La estructura de las ventas al exterior de Ecuador ha experimentado una transformación profunda durante el último siglo. De acuerdo con estadísticas del Banco Central del Ecuador, los envíos pasaron de $19,1 millones en 1927 a un récord de $37.152 millones en 2025, alcanzando los $23.289 millones en los primeros siete meses de 2026. Este trayecto histórico ha estado marcado por distintas etapas productivas: el auge agroexportador del cacao y el banano a inicios y mediados del siglo XX, la irrupción de la era petrolera en los años 70 —cuyo pico máximo rozó los $14.107 millones en 2013— y el consolidado liderazgo actual del sector camaronero, que generó $8.401,2 millones en 2025.
Paralelamente a la consolidación del camarón como el principal generador de divisas, la oferta no petrolera no tradicional ha cobrado un peso determinante en la economía del país. El rubro de los productos mineros se posicionó en el tercer lugar del catálogo exportable en lo que va de 2026, mientras que otros productos agrícolas emergentes como el arándano, el mango, la maracuyá y el aguacate registran crecimientos porcentuales significativos en sus ventas al exterior.

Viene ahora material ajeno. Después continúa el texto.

(** X13: an [eht_insert] of a key that a reachable table does not store,
    at which the load guard or the tombstone guard fires, leaves no
    tombstone in the table. *)
Theorem insert_compacts fuel t k v len t' :
  reachable t → stores_key t k = false →
  load_limit t ≤ t_count t ∨ tombstone_limit t ≤ total_tombstones t →
  eht_insert fuel t k v len = Some t' →
  total_tombstones t' = 0 ∧ Forall (λ sub, tombstones sub = 0) (levels t').
Proof.
  intros Hwf%reachable_wf Hs Hguard.
  assert (Hlt : ¬ 0 ≤ level_idx (find_key t k)).
  { rewrite find_key_found_iff by done. congruence. }
  unfold eht_insert. rewrite (proj2 (Z.leb_gt _ _)) by lia.
  pose proof (wf_cap _ Hwf) as Hcap.
  destruct (if load_limit t <=? t_count t then _ else _) as [t1|] eqn:H1; [|done].
  simpl.
  assert (wf t1 ∧ live_entries t1 ≡ₚ live_entries t ∧
          (no_tombstones t1 ∨ tombstone_limit t1 ≤ total_tombstones t1))
    as (Hwf1 & Hp1 & Hg1).
  { destruct (Z.leb_spec (load_limit t) (t_count t)).
    - rewrite wrap64_small in H1 by lia.
      pose proof H1 as ?%rebuild_no_tombstones; [|done|lia].
      apply rebuild_ok in H1 as (? & ? & _); [|done|lia]. auto.
    - injection H1 as <-. split; [done|]. split; [done|]. right. lia. }
  destruct (if tombstone_limit t1 <=? total_tombstones t1 then _ else _)
    as [t2|] eqn:H2; [|done].
  simpl.
  assert (wf t2 ∧ live_entries t2 ≡ₚ live_entries t1 ∧ no_tombstones t2)
    as (Hwf2 & Hp2 & Hno2).
  { pose proof (wf_cap _ Hwf1).
    destruct (Z.leb_spec (tombstone_limit t1) (total_tombstones t1)).
    - pose proof H2 as ?%rebuild_no_tombstones; [|done|lia].
      apply rebuild_ok in H2 as (? & ? & _); [done|done|lia].
    - injection H2 as <-. destruct Hg1; [done|lia]. }
  intros Hi.
  assert (Hno : no_tombstones t').
  { apply (insert_owned_keeps no_tombstones (λ _ _ _, True)
             no_tombstones_place no_tombstones_build
             (λ t _ _, entry_ok_True (live_entries t))
             fuel t2 (c_str k) (Some (take (Z.to_nat len) v)) len t');
      try done.
    - apply c_str_idemp.
    - apply (fresh_key_perm t); [by rewrite Hp2, Hp1|by apply not_stored_fresh]. }
  split; [by apply no_tombstones_total|done].
Qed.

(** ** The level numbers and the shape of the slots *)

Lemma levels_indexed_insert t n c li sub sub' :
  levels_indexed t → levels t !! li = Some sub → level sub' = level sub →
  levels_indexed (set_levels t n c (<[li := sub']> (levels t))).
Proof.
  intros HI Hli Hl i sub0. simpl.
  intros [(-> & <- & _)|[_ Hi]]%list_lookup_insert_Some.
  - rewrite Hl. by apply HI.
  - by apply HI.
Qed.

Lemma levels_indexed_build t C t1 :
  build_levels t C = Some t1 → levels_indexed t1.
Proof.
  unfold build_levels.
  destruct (count_levels _ _ _ _) as [n|]; [|done]. simpl.
  destruct (init_levels _ 0 C) as [ls|] eqn:Hls; [|done]. simpl.
  intros [= <-] i sub Hi. simpl in Hi.
  rewrite (init_levels_index _ _ _ _ _ _ Hls Hi). lia.
Qed.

Este dinamismo comercial se sustenta en la negociación y vigencia de acuerdos internacionales con socios estratégicos, posicionando a China, Estados Unidos y la Unión Europea como los principales destinos receptores de la producción nacional. La diversificación de la oferta exportable y la apertura de fronteras comerciales continuarán siendo los ejes clave para dinamizar los ingresos del país en los próximos años.